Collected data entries
###

(** ** A node that has no certificates yet *)

(** A node without certificates cannot join a node that has them.  With TLS
    enabled on both, the node whose store holds certificates serves mTLS, and the
    new node, whose store holds none, is given no credentials for its [Join] call:
    it dials in plaintext.  Once it holds certificates itself its peers reach for
    it with TLS, while the server it started with still has none. *)
Theorem fresh_joiner_plaintext `{Unicode} `{Bolt DB} {T K}
    (reload : list Z * list Z * list Z → result error T) (boot : K)
    (client : list Z → list Z → list Z → result error K) c (member fresh : DB) m t k e :
  TLSEnabled c = true → loadTLSMaterial (Some member) = TxOk m → reload m = Ok t →
  client m.1.1 m.1.2 m.2 = Ok k → loadTLSMaterial (Some fresh) = TxErr e →
  init_tls reload c (Some member) = Ok (Some t) ∧ peerTransportCreds client c (Some member) = TxOk (Some k) ∧
  init_tls reload c (Some fresh) = Ok None ∧ init_joinCreds (T := T) boot None = None.
Proof.
  intros Hc Hm Hr Hk Hf. unfold init_tls, peerTransportCreds. rewrite Hc, Hm, Hr, Hf.
  destruct m as [[ca cert] key]. simpl in *. by rewrite Hk.
Qed.

(** ** Certificate files are read where they are written *)

(** What the daemon writes next to its store is what the Go client reads: after
    [WriteFiles] succeeded with three non-empty parts, on a file system that gives
    back what was written, [LoadFiles] returns them, the SDK finds its three files
    in that directory and builds its credentials from the same bytes. *)
Theorem cert_files_roundtrip {K} (join_path : string → string → string)
    (clientTLS : list Z → list Z → list Z → result error K) (fs : gmap string (list Z)) dir ca cert key :
  (∀ a b, join_path dir a = join_path dir b → a = b) → ca ≠ [] → cert ≠ [] → key ≠ [] →
  let w := WriteFiles join_path (λ fs _, (fs, None)) (λ fs p b, (<[p := b]> fs, None)) fs dir ca cert key in
  let read fs p := match (fs : gmap string (list Z)) !! p with Some b => Ok b | None => Fail (Errorf "no such file" []) end in
  w.2 = None ∧ LoadFiles join_path read w.1 dir = Ok (ca, cert, key) ∧
  pemFilesPresent (λ p, (λ _, true) <$> (w.1 !! p)) join_path dir = true ∧
  clientFromDir (read w.1) clientTLS join_path dir = clientTLS ca cert key.
Proof.
  intros Hj Hca Hcert Hkey w read.
  assert (∀ b : list Z, b ≠ [] → 0 < length b) as Hlen by (intros [|? ?] ?; simpl; [done|lia]).
  assert (w = (<[join_path dir KeyFile := key]> (<[join_path dir CertFile := cert]> (<[join_path dir CAFile := ca]> fs)), None)) as ->.
  { unfold w, WriteFiles. cbn [write_present]. by rewrite !bool_decide_eq_true_2 by auto. }
  assert (join_path dir KeyFile ≠ join_path dir CertFile) by (intros ?%Hj; done).
  assert (join_path dir KeyFile ≠ join_path dir CAFile) by (intros ?%Hj; done).
  assert (join_path dir CertFile ≠ join_path dir CAFile) by (intros ?%Hj; done).
  cbn [fst snd]. split; [done|].
  set (fs' := <[join_path dir KeyFile := key]> _).
  assert (fs' !! join_path dir CAFile = Some ca) as Hf1 by (unfold fs'; by rewrite !lookup_insert_ne, lookup_insert_eq by congruence).
  assert (fs' !! join_path dir CertFile = Some cert) as Hf2 by (unfold fs'; by rewrite lookup_insert_ne, lookup_insert_eq by congruence).
  assert (fs' !! join_path dir KeyFile = Some key) as Hf3 by (unfold fs'; by rewrite lookup_insert_eq).
  change CAFile with caFile in *. change CertFile with certFile in *. change KeyFile with keyFile in *.
  unfold LoadFiles, pemFilesPresent, clientFromDir, read. simpl.
  change CAFile with caFile. change CertFile with certFile. change KeyFile with keyFile. by rewrite Hf1, Hf2, Hf3.
Qed.

Module ServerExamples.
#[export] Existing Instance latin1.
#[export] Existing Instance StoreExamples.mem_bolt.
Definition cfg : Config.Config := Config.Defaults (Ok "/root").
Definition reload (_ : list Z * list Z * list Z) : result error unit := Ok tt.
Definition client (_ _ _ : list Z) : result error unit := Ok tt.

Lemma fresh_joiner_plaintext_witness :
  init_tls reload cfg (Some StoreExamples.seed) = Ok (Some tt) ∧
  init_tls reload cfg (Some StoreExamples.fresh) = Ok None.
Proof.
  destruct (fresh_joiner_plaintext reload tt client cfg StoreExamples.seed StoreExamples.fresh ([1%Z], [3%Z], [4%Z]) tt tt
    ErrNotInitialized) as (H1 & _ & H3 & _); [vm_compute; reflexivity..|done].
Defined.

Lemma cert_files_roundtrip_witness :
  LoadFiles StoreExamples.join_path
    (λ fs p, match (fs : gmap string (list Z)) !! p with Some b => Ok b | None => Fail (Errorf "no such file" []) end)
    (WriteFiles StoreExamples.join_path (λ fs _, (fs, None)) (λ fs p b, (<[p := b]> fs, None)) ∅ "d" [1%Z] [2%Z] [3%Z]).1 "d" =
  Ok ([1%Z], [2%Z], [3%Z]).
Proof.
  apply (cert_files_roundtrip StoreExamples.join_path client ∅ "d" [1%Z] [2%Z] [3%Z]); [|done..].
  intros a b He. by simplify_eq/=.
Defined.
End ServerExamples.
Class X509 (Key Pub Cert : Type) := {
  PublicKey : Key → Pub;
  cert_of : Cert → Template;
  cert_Raw : Cert → list Z;
  cert_PublicKey : Cert → Pub;
  cert_Issuer : Cert → list string * string;
  cert_signed : Cert → Pub → Prop;
  (** [sign]: the randomness of the signature. *)
  x509_CreateCertificate (sign : list Z) (tmpl parent : Template) (pub : Pub) (priv : Key) : result error (list Z);
  x509_ParseCertificate : list Z → result error Cert;
  x509_MarshalPKCS8PrivateKey : Key → result error (list Z);
  x509_ParsePKCS8PrivateKey : list Z → result error (any_key Key);
  x509_Verify (now : Time) (roots inter : list Cert) (leaf : Cert) : option error;
  pem_Decode : list Z → option (string * list Z);
  pem_EncodeToMemory : string → list Z → list Z;
  sha256_Sum256 : list Z → list Z;
  create_parses sign tmpl parent pub priv der :
    x509_CreateCertificate sign tmpl parent pub priv = Ok der →
    ∃ c, x509_ParseCertificate der = Ok c ∧ cert_Raw c = der ∧ cert_PublicKey c = pub ∧
      cert_signed c (PublicKey priv) ∧ cert_Issuer c = subject parent ∧
      subject (cert_of c) = subject tmpl ∧ x_DNSNames (cert_of c) = x_DNSNames tmpl ∧
      x_IsCA (cert_of c) = x_IsCA tmpl ∧ x_KeyUsage (cert_of c) = x_KeyUsage tmpl ∧
      x_ExtKeyUsage (cert_of c) = x_ExtKeyUsage tmpl ∧
      x_NotBefore (cert_of c) = to_second (x_NotBefore tmpl) ∧ x_NotAfter (cert_of c) = to_second (x_NotAfter tmpl);
  marshal_parses k b : x509_MarshalPKCS8PrivateKey k = Ok b → x509_ParsePKCS8PrivateKey b = Ok (ECDSA k);
  pem_decodes t b : pem_Decode (pem_EncodeToMemory t b) = Some (t, b);
  pem_nonempty t b : pem_EncodeToMemory t b ≠ [];
  sha256_length b : length (sha256_Sum256 b) = 32;
  sha256_bytes b : Forall (λ x, 0 ≤ x < 256)%Z (sha256_Sum256 b);
  (** A leaf signed by a root that may sign certificates is accepted while both
      are valid, if it may be used by a server. *)
  verify_accepts now roots inter leaf ca :
    ca ∈ roots → x_IsCA (cert_of ca) = true → Z.land (x_KeyUsage (cert_of ca)) KeyUsageCertSign ≠ 0%Z →
    cert_Issuer leaf = subject (cert_of ca) → cert_signed leaf (cert_PublicKey ca) →
    ExtKeyUsageServerAuth ∈ x_ExtKeyUsage (cert_of leaf) → x_ExtKeyUsage (cert_of ca) = [] →
    valid_at (cert_of ca) now → valid_at (cert_of leaf) now →
    x509_Verify now roots inter leaf = None;
  (** What is accepted is valid, and is a root or signed by a root or by an
      intermediate of the connection. *)
  verify_valid now roots inter leaf :
    x509_Verify now roots inter leaf = None → valid_at (cert_of leaf) now;
  verify_chain now roots inter leaf :
    x509_Verify now roots inter leaf = None →
    leaf ∈ roots ∨ ∃ c, c ∈ roots ++ inter ∧ cert_signed leaf (cert_PublicKey c);
}.
Lemma settle_frugal c s t pods skip past :
  (1 ≤ sp_VoterCount (cl_Spec c))%Z → voters past = 0 →
  (∃ c', Ev (MemberPods c') (Ok pods) ∈ past) →
  frugal (sp_VoterCount (cl_Spec c)) past (settle range c s t (indexed (sort_by pa_Name pods)) skip).
Proof.
  intros Hvc Hv [c' Hpods]. split; [done|]. intros [sn|e]; [|by split]. apply leave_frugal. intros past' Hv' Hf.
  apply join_frugal; [done| |].
  - intros Hp. apply Hf in Hp. rewrite Hv'. unfold voters in *. simpl. rewrite Hv.
    pose proof (joins_voters (sp_VoterCount (cl_Spec c)) (dropSet (sp_Leave (cl_Spec c))) sn skip
      (indexed (sort_by pa_Name pods))) as Hj.
    pose proof (indexed_voters (sp_VoterCount (cl_Spec c)) (sort_by pa_Name pods) 0) as Hi.
    rewrite sort_by_perm in Hi at 1. specialize (Hi ltac:(apply (Hp c'); set_solver)).
    change (imap _ _) with (indexed (sort_by pa_Name pods)) in Hi. lia.
  - intros. split; [done|]. intros [x|e]; by split.
Qed.

End voters.

(** ** Roles are given by position

    A role is decided by the index of a pod among the pods of the moment, not by
    how many voters the cluster has. *)
Section overflow.
Context `{Unicode} (range : gset string → list string).
Hypothesis range_in : ∀ s x, x ∈ range s → x ∈ s.

(** Across reconciles [voterCount] is not a bound: a ready pod that is no
    member and whose name sorts before the others' is joined as a voter, however
    many voters the seed already reports. *)
Theorem operator_voters_overflow c token a st p pods :
  (2 ≤ sp_VoterCount (cl_Spec c))%Z → sp_Leave (cl_Spec c) = [] →
  head (sort_by pa_Name pods) = Some p → pa_HostIP p ≠ "" → pa_Ready p = true → alreadyMember st p = false →
  (sp_VoterCount (cl_Spec c) ≤ Z.of_nat (length (List.filter (λ m, negb (String.eqb (ms_Role m) "observer")) (os_Members st))))%Z →
  ∃ h, history [] (daemon_members range c token) h ∧ Ev (Snapshot a) (Ok st) ∈ h ∧
    Ev (Join (joinAddr p) a token false) None ∈ h.
Proof.
  intros Hvc Hl Hp Hip Hr Hm _. apply str_empty_false in Hip.
  destruct (sort_by pa_Name pods) as [|p' rest] eqn:Hs; [done|]. injection Hp as ->.
  eexists. split.
  - apply (hist_call _ _ (EnsureSeed (cl_Spec c) c) _ None).
    apply (hist_call _ _ (SeedReadyAddr c) _ (Ok a)).
    apply (hist_call _ _ (EnsureDaemonSet (cl_Spec c) c) _ None).
    apply (hist_call _ _ (MemberPods c) _ (Ok pods)). cbv iota. rewrite Hs.
    apply (hist_call _ _ (Snapshot a) _ (Ok st)). cbv iota zeta. rewrite Hl.
    replace (range (dropSet [])) with (@nil string).
    2: { destruct (range (dropSet [])) as [|x l] eqn:Hx; [done|]. exfalso.
         assert (x ∈ dropSet []) as Hin by (apply range_in; rewrite Hx; set_solver). unfold dropSet in Hin. set_solver. }
    simpl leave_loop.
    rewrite Hip, Hr, Hm, bool_decide_eq_false_2 by (unfold dropSet; set_solver). cbn [orb andb negb join_loop].
    replace (MemberObserver (Z.of_nat 0) (sp_VoterCount (cl_Spec c))) with false.
    2: { unfold MemberObserver. change (i64 (Z.of_nat 0 + 2)) with 2%Z.
         by rewrite !(proj2 (Z.ltb_ge _ _)) by lia. }
    apply (hist_call _ _ (Join (joinAddr p) a token false) _ None). apply hist_nil.
  - set_solver.
Qed.
End overflow.

(** ** Concrete reconciles *)
Module OperatorExamples.
#[export] Existing Instance latin1.
Definition spec (topo : string) : Spec := MkSpec topo 3 "" "" "" [].
Definition cluster (topo : string) : Cluster := MkCluster "ns" "db" "uid" 1 "7" "" "" (spec topo).
Definition newline : string := String (Ascii.ascii_of_nat 10) EmptyString.
Definition logs : string := "  join token : 4f2a" +:+ newline.

Lemma elements_in (s : gset string) x : x ∈ elements s → x ∈ s.
Proof. apply elem_of_elements. Qed.

Lemma operator_call_order_witness :
  ∃ h, history [] (Reconcile elements (cluster "Sidecar")) h ∧ justified (in_order (cluster "Sidecar")) h ∧
    Ev (DeleteJob (cluster "Sidecar")) None ∈ h.
Proof.
  assert (∃ h, history [] (Reconcile elements (cluster "Sidecar")) h ∧
    Ev (DeleteJob (cluster "Sidecar")) None ∈ h) as (h & Hh & Hin).
  { eexists. split.
    - apply (hist_call _ _ ClusterCount _ (Ok 1%Z)).
      apply (hist_call _ _ (Token (cluster "Sidecar")) _ (Ok None)).
      apply (hist_call _ _ (EnsurePVC (spec "Sidecar") (cluster "Sidecar")) _ None).
      apply (hist_call _ _ (EnsureBootstrapJob (spec "Sidecar") (cluster "Sidecar")) _ None).
      apply (hist_call _ _ (BootstrapReady (cluster "Sidecar")) _ (Ok true)).
      apply (hist_call _ _ (JobLogs (cluster "Sidecar")) _ (Ok logs)).
      apply (hist_call _ _ (PutToken (cluster "Sidecar") "4f2a") _ None).
      apply (hist_call _ _ (DeleteJob (cluster "Sidecar")) _ None). apply hist_nil.
    - apply elem_of_cons. by left. }
  exists h. split; [done|]. split; [|done]. exact (operator_call_order elements elements_in (cluster "Sidecar") h Hh).
Defined.

Definition pod (name node ip : string) : PodAddr := MkPodAddr name ip node (ip +:+ ":7947") true.
Definition pods : list PodAddr := [pod "db-b" "n2" "10.0.0.2"; pod "db-a" "n4" "10.0.0.4"; pod "db-c" "n3" "10.0.0.3"].
Definition three_voters : Status_ :=
  MkStatus "c" "n1" ""
    [MkMemberStatus "n1" "10.0.0.1:7947" "alive" "leader"; MkMemberStatus "n2" "10.0.0.2:7947" "alive" "voter";
     MkMemberStatus "n3" "10.0.0.3:7947" "alive" "voter"] 0 "Ready" (Errorf "" []) "".

Lemma operator_voters_overflow_witness :
  ∃ h, history [] (daemon_members elements (cluster "DaemonSet") "4f2a") h ∧
    Ev (Join "10.0.0.4:7947" "10.0.0.1:7947" "4f2a" false) None ∈ h.
Proof.
  destruct (operator_voters_overflow elements elements_in (cluster "DaemonSet") "4f2a" "10.0.0.1:7947" three_voters
    (pod "db-a" "n4" "10.0.0.4") pods) as (h & Hh & _ & Hj); [done|done|reflexivity|done|done|reflexivity|done|].
  by exists h.
Defined.

End OperatorExamples.
(** The summary of a second run holds no token. *)
Lemma already_no_token cid nid path dir :
  one_line cid → one_line nid → one_line path → one_line dir →
  ∃ e, ParseJoinToken (println (already_summary cid nid path dir)) = Fail e.
Proof.
  intros H1 H2 H3 H4. unfold ParseJoinToken, already_summary.
  assert (∀ s, bool_decide (one_line s) = true → one_line s) as Hone by (intros s Hs; by apply bool_decide_eq_true in Hs).
  do 2 rewrite skip_println by first [by apply Hone|reflexivity].
  do 4 (rewrite skip_println; [|apply one_line_app; split; [by apply Hone|done]|rewrite println_cons, bytes_of_app, <-(assoc_L (++)); reflexivity]).
  by eexists.
Qed.

(** The store after a run that got as far as the certificates. *)
Definition identified h dir nid cid (db0 db1 : DB) : Prop :=
  open os_MkdirAll (bolt_Open (h_dbs h !! db_path dir)) path_Join dir dbOpenTimeout = TxOk db0 ∧
  SaveIdentity db0 nid cid = (db1, TxOk ()).

Lemma identified_identity h dir nid cid db0 db1 :
  identified h dir nid cid db0 db1 → str_empty nid = false → str_empty cid = false →
  opened (db_contents db0) ∧ opened (db_contents db1) ∧ Identity db1 = TxOk (nid, cid) ∧ Certs db1 = Certs db0.
Proof.
  intros [Ho%open_opened Hs] Hn Hc. split; [done|].
  pose proof (sapply_opened db0 (OpSaveIdentity nid cid) Ho) as Ho1.
  pose proof (store_identity_roundtrip db0 (OpSaveIdentity nid cid) Ho) as Hi. cbn [sapply] in *.
  rewrite Hs in Ho1, Hi. cbn [fst snd] in *. rewrite Hn, Hc in Hi. split_and!; [done..|by eapply certs_after_identity].
Qed.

###

### Exercise directions
If a line in the records has the word "certificates", copy that line.

### Exercise result
(** ** A node that has no certificates yet *)
(** A node without certificates cannot join a node that has them.  With TLS
    enabled on both, the node whose store holds certificates serves mTLS, and the
    it dials in plaintext.  Once it holds certificates itself its peers reach for
  (** A leaf signed by a root that may sign certificates is accepted while both
(** The store after a run that got as far as the certificates. *)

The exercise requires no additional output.